+++ LISTED ENTRIES

(* ===== verification/WireProps.v ===== *)
(** * Wire protocol: the parse buffer as a byte stream

    The merge buffer of [Parser] abstracts to its pending bytes; a parse delivers the frames that the
    pending bytes and the new chunk begin with. *)

From S2P Require Export WireLaws.

Import Parser.

(** ** The merge buffer *)

Record buffer_ok (p : Parser) : Prop := mkBufferOk {
  bo_offset : 0 <= bufferOffset p;
  bo_remaining : 0 <= bufferRemainingLength p;
  bo_fits : bufferOffset p + bufferRemainingLength p <= byteLength (bufferView p) }.

(** The bytes that wait for the rest of their message. *)
Definition pending (p : Parser) : list Z :=
  subarray (bufferView p) (Z.to_nat (bufferOffset p)) (Z.to_nat (bufferOffset p + bufferRemainingLength p)).

(** A buffer, split at what is pending. *)
Definition holds (p : Parser) (bs : list Z) : Prop :=
  exists pre post, bufferView p = pre ++ bs ++ post /\ bufferOffset p = byteLength pre /\
    bufferRemainingLength p = byteLength bs.

Lemma holds_pending p bs : holds p bs -> buffer_ok p /\ pending p = bs.
Proof.
  intros (pre & post & Hv & Ho & Hr). split.
  - constructor; rewrite ?Hv, ?Ho, ?Hr, ?byteLength_app; pose proof (byteLength_nonneg pre); pose proof (byteLength_nonneg bs);
      pose proof (byteLength_nonneg post); lia.
  - unfold pending. rewrite Hv, Ho, Hr. apply subarray_mid; unfold byteLength; lia.
Qed.

Lemma pending_holds p : buffer_ok p -> holds p (pending p).
Proof.
  intros [Ho Hr Hf]. exists (take (Z.to_nat (bufferOffset p)) (bufferView p)),
    (drop (Z.to_nat (bufferOffset p + bufferRemainingLength p)) (bufferView p)).
  unfold pending, subarray. set (a := Z.to_nat (bufferOffset p)). set (b := Z.to_nat (bufferOffset p + bufferRemainingLength p)).
  unfold byteLength in *. rewrite !length_take, length_drop. repeat split; [|lia|lia].
  replace (drop b (bufferView p)) with (drop (b - a) (drop a (bufferView p))) by (rewrite drop_drop; f_equal; lia).
  by rewrite !take_drop.
Qed.

Lemma new_holds : holds newParser [].
Proof. by exists [], []. Qed.

(** The doubling loop ends above the length asked for. *)
Lemma grow_above fuel newLength len : 0 < len -> newLength < len + Z.of_nat fuel -> newLength < grow fuel newLength len.
Proof.
  revert len. induction fuel as [|fuel IH]; intros len Hl Hf; cbn [grow]; [lia|]. case_match; propify; [|done]. apply IH; lia.
Qed.

Lemma grow_fuel fuel fuel' newLength len : 0 < len -> newLength < len + Z.of_nat fuel -> (fuel <= fuel')%nat ->
  grow fuel' newLength len = grow fuel newLength len.
Proof.
  revert fuel' len. induction fuel as [|fuel IH]; intros fuel' len Hl Hf Hle.
  - destruct fuel'; cbn [grow]; [done|]. rewrite (proj2 (Z.leb_gt _ _)) by lia. done.
  - destruct fuel' as [|fuel']; [lia|]. cbn [grow]. case_match; propify; [|done]. apply IH; lia.
Qed.

(** Merging a chunk appends it to what is pending. *)
Lemma mergeBuffer_holds p bs chunk : holds p bs -> holds (mergeBuffer chunk p) (bs ++ chunk).
Proof.
  intros (pre & post & Hv & Ho & Hr). unfold mergeBuffer. rewrite Hv, Ho, Hr. clear Hv Ho Hr.
  destruct (Z.ltb_spec 0 (byteLength bs)) as [Hpos|Hz].
  2:{ destruct bs as [|b bs]; [|unfold byteLength in Hz; cbn in Hz; lia]. exists [], []. by rewrite app_nil_r. }
  rewrite (subarray_mid pre bs post) by (unfold byteLength; lia).
  destruct (Z.ltb_spec (byteLength (pre ++ bs ++ post)) (byteLength bs + byteLength chunk + byteLength pre)) as [Hover|Hfits].
  - set (newBuffer := if (_ <=? _) && (_ <=? _) then (_ : list Z) else _).
    assert (Hroom : byteLength bs + byteLength chunk <= byteLength newBuffer).
    { unfold newBuffer. destruct (_ && _) eqn:E; [propify; lia|]. unfold byteLength at 3. rewrite length_replicate.
      rewrite Z2Nat.id; pose proof (grow_above (Z.to_nat (byteLength bs + byteLength chunk)) (byteLength bs + byteLength chunk)
        (byteLength (pre ++ bs ++ post) * 2)) as G; rewrite !byteLength_app in *;
        pose proof (byteLength_nonneg pre); pose proof (byteLength_nonneg post); pose proof (byteLength_nonneg chunk); lia. }
    change newBuffer with ([] ++ newBuffer). unfold byteLength in *.
    rewrite (set_bytes_room [] bs newBuffer) by (done || lia). cbn [app].
    rewrite set_bytes_room by (rewrite ?length_drop; lia). exists [], (drop (length chunk) (drop (length bs) newBuffer)).
    cbn [bufferView bufferOffset bufferRemainingLength app]. rewrite <- app_assoc. repeat split. by rewrite byteLength_app.
  - rewrite !byteLength_app in Hfits. unfold byteLength in *. rewrite (app_assoc pre bs post).
    rewrite set_bytes_room by (rewrite ?length_app; lia). exists pre, (drop (length chunk) post).
    cbn [bufferView bufferOffset bufferRemainingLength]. rewrite <- !app_assoc. repeat split. by rewrite byteLength_app.
Qed.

++++++

GOAL OF THE EXERCISE: Every line of the data should be output exactly as it was given.

SOLUTION TO THIS TASK:
(* ===== verification/WireProps.v ===== *)
(** * Wire protocol: the parse buffer as a byte stream

    The merge buffer of [Parser] abstracts to its pending bytes; a parse delivers the frames that the
    pending bytes and the new chunk begin with. *)

From S2P Require Export WireLaws.

Import Parser.

(** ** The merge buffer *)

Record buffer_ok (p : Parser) : Prop := mkBufferOk {
  bo_offset : 0 <= bufferOffset p;
  bo_remaining : 0 <= bufferRemainingLength p;
  bo_fits : bufferOffset p + bufferRemainingLength p <= byteLength (bufferView p) }.

(** The bytes that wait for the rest of their message. *)
Definition pending (p : Parser) : list Z :=
  subarray (bufferView p) (Z.to_nat (bufferOffset p)) (Z.to_nat (bufferOffset p + bufferRemainingLength p)).

(** A buffer, split at what is pending. *)
Definition holds (p : Parser) (bs : list Z) : Prop :=
  exists pre post, bufferView p = pre ++ bs ++ post /\ bufferOffset p = byteLength pre /\
    bufferRemainingLength p = byteLength bs.

Lemma holds_pending p bs : holds p bs -> buffer_ok p /\ pending p = bs.
Proof.
  intros (pre & post & Hv & Ho & Hr). split.
  - constructor; rewrite ?Hv, ?Ho, ?Hr, ?byteLength_app; pose proof (byteLength_nonneg pre); pose proof (byteLength_nonneg bs);
      pose proof (byteLength_nonneg post); lia.
  - unfold pending. rewrite Hv, Ho, Hr. apply subarray_mid; unfold byteLength; lia.
Qed.

Lemma pending_holds p : buffer_ok p -> holds p (pending p).
Proof.
  intros [Ho Hr Hf]. exists (take (Z.to_nat (bufferOffset p)) (bufferView p)),
    (drop (Z.to_nat (bufferOffset p + bufferRemainingLength p)) (bufferView p)).
  unfold pending, subarray. set (a := Z.to_nat (bufferOffset p)). set (b := Z.to_nat (bufferOffset p + bufferRemainingLength p)).
  unfold byteLength in *. rewrite !length_take, length_drop. repeat split; [|lia|lia].
  replace (drop b (bufferView p)) with (drop (b - a) (drop a (bufferView p))) by (rewrite drop_drop; f_equal; lia).
  by rewrite !take_drop.
Qed.

Lemma new_holds : holds newParser [].
Proof. by exists [], []. Qed.

(** The doubling loop ends above the length asked for. *)
Lemma grow_above fuel newLength len : 0 < len -> newLength < len + Z.of_nat fuel -> newLength < grow fuel newLength len.
Proof.
  revert len. induction fuel as [|fuel IH]; intros len Hl Hf; cbn [grow]; [lia|]. case_match; propify; [|done]. apply IH; lia.
Qed.

Lemma grow_fuel fuel fuel' newLength len : 0 < len -> newLength < len + Z.of_nat fuel -> (fuel <= fuel')%nat ->
  grow fuel' newLength len = grow fuel newLength len.
Proof.
  revert fuel' len. induction fuel as [|fuel IH]; intros fuel' len Hl Hf Hle.
  - destruct fuel'; cbn [grow]; [done|]. rewrite (proj2 (Z.leb_gt _ _)) by lia. done.
  - destruct fuel' as [|fuel']; [lia|]. cbn [grow]. case_match; propify; [|done]. apply IH; lia.
Qed.

(** Merging a chunk appends it to what is pending. *)
Lemma mergeBuffer_holds p bs chunk : holds p bs -> holds (mergeBuffer chunk p) (bs ++ chunk).
Proof.
  intros (pre & post & Hv & Ho & Hr). unfold mergeBuffer. rewrite Hv, Ho, Hr. clear Hv Ho Hr.
  destruct (Z.ltb_spec 0 (byteLength bs)) as [Hpos|Hz].
  2:{ destruct bs as [|b bs]; [|unfold byteLength in Hz; cbn in Hz; lia]. exists [], []. by rewrite app_nil_r. }
  rewrite (subarray_mid pre bs post) by (unfold byteLength; lia).
  destruct (Z.ltb_spec (byteLength (pre ++ bs ++ post)) (byteLength bs + byteLength chunk + byteLength pre)) as [Hover|Hfits].
  - set (newBuffer := if (_ <=? _) && (_ <=? _) then (_ : list Z) else _).
    assert (Hroom : byteLength bs + byteLength chunk <= byteLength newBuffer).
    { unfold newBuffer. destruct (_ && _) eqn:E; [propify; lia|]. unfold byteLength at 3. rewrite length_replicate.
      rewrite Z2Nat.id; pose proof (grow_above (Z.to_nat (byteLength bs + byteLength chunk)) (byteLength bs + byteLength chunk)
        (byteLength (pre ++ bs ++ post) * 2)) as G; rewrite !byteLength_app in *;
        pose proof (byteLength_nonneg pre); pose proof (byteLength_nonneg post); pose proof (byteLength_nonneg chunk); lia. }
    change newBuffer with ([] ++ newBuffer). unfold byteLength in *.
    rewrite (set_bytes_room [] bs newBuffer) by (done || lia). cbn [app].
    rewrite set_bytes_room by (rewrite ?length_drop; lia). exists [], (drop (length chunk) (drop (length bs) newBuffer)).
    cbn [bufferView bufferOffset bufferRemainingLength app]. rewrite <- app_assoc. repeat split. by rewrite byteLength_app.
  - rewrite !byteLength_app in Hfits. unfold byteLength in *. rewrite (app_assoc pre bs post).
    rewrite set_bytes_room by (rewrite ?length_app; lia). exists pre, (drop (length chunk) post).
    cbn [bufferView bufferOffset bufferRemainingLength]. rewrite <- !app_assoc. repeat split. by rewrite byteLength_app.
Qed.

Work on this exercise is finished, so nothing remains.